A knocking woke me up in the middle of the night.

I had been dreaming about where I came from.

I put on my robe and went to the door.

Who could it be? Why didn't the doorman ring up? A neighbor?

But why?

More knocking. I looked through the peephole. It was your grandfather.

Come in. Where were you? Are you OK?

The bottoms of his pants were covered in dirt.

Are you OK?

He nodded.

Come in. Let me clean you off. What happened?

He shrugged his shoulders.

Did someone hurt you?

He showed me his right hand.

Are you hurt?

We went to the kitchen table and sat down. Next to each other. The windows were black. He put his hands on his knees.

I slid closer to him until our sides touched. I put my head on his shoulder. I wanted as much of us to touch as possible.

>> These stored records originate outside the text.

(** X13 on a run: from [/x/a], the first of two records, [advance] goes on
    to [/x/b]. *)
Lemma cursor_stays_in_catalog_witness :
  exists i : nat,
    StateMachine.index Scenario.A [Scenario.A; Scenario.B] = Some i
    /\ StateMachine.advance
         6 (mkStateMachine [Scenario.A; Scenario.B] Scenario.A)
         (Scenario.boot Scenario.disk_x ["s"%string])
       = match nth_error [Scenario.A; Scenario.B] (S i) with
         | Some f =>
             StateMachine.transition
               5 (mkStateMachine [Scenario.A; Scenario.B] f)
               (Scenario.boot Scenario.disk_x ["s"%string])
         | None =>
             Ok (mkStateMachine [Scenario.A; Scenario.B] Scenario.A)
                (Scenario.boot Scenario.disk_x ["s"%string])
         end.
Proof.
  destruct (proj1 (cursor_stays_in_catalog
                     5 (mkStateMachine [Scenario.A; Scenario.B] Scenario.A)
                     (Scenario.boot Scenario.disk_x ["s"%string])
                     ltac:(unfold in_catalog; vm_compute; discriminate)))
    as (i & Hi & Hadv & _).
  exists i. split; [exact Hi|exact Hadv].
Defined.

I told him, You have to tell me what happened for me to be able to help.

He took a pen from his shirt pocket but there was nothing to write on.

I gave him my open hand.

He wrote, I want to get you some magazines.

In my dream, all of the collapsed ceilings re-formed above us. The fire went back into the bombs, which rose up and into the bellies of planes whose propellers turned backward, like the second hands of the clocks across Dresden, only faster.

I wanted to slap him with his words.

I wanted to shout, It isn't fair, and bang my fists against the table like a child.

Anything special? he asked on my arm.

Everything special, I said.

Art magazines?

Yes.

Nature magazines?

Yes.

Politics?

Yes.

Celebrities?

Yes.

I told him to bring a suitcase so he could come back with one of everything.

I wanted him to be able to take his things with him.

In my dream, spring came after summer, came after fall, came after winter, came after spring.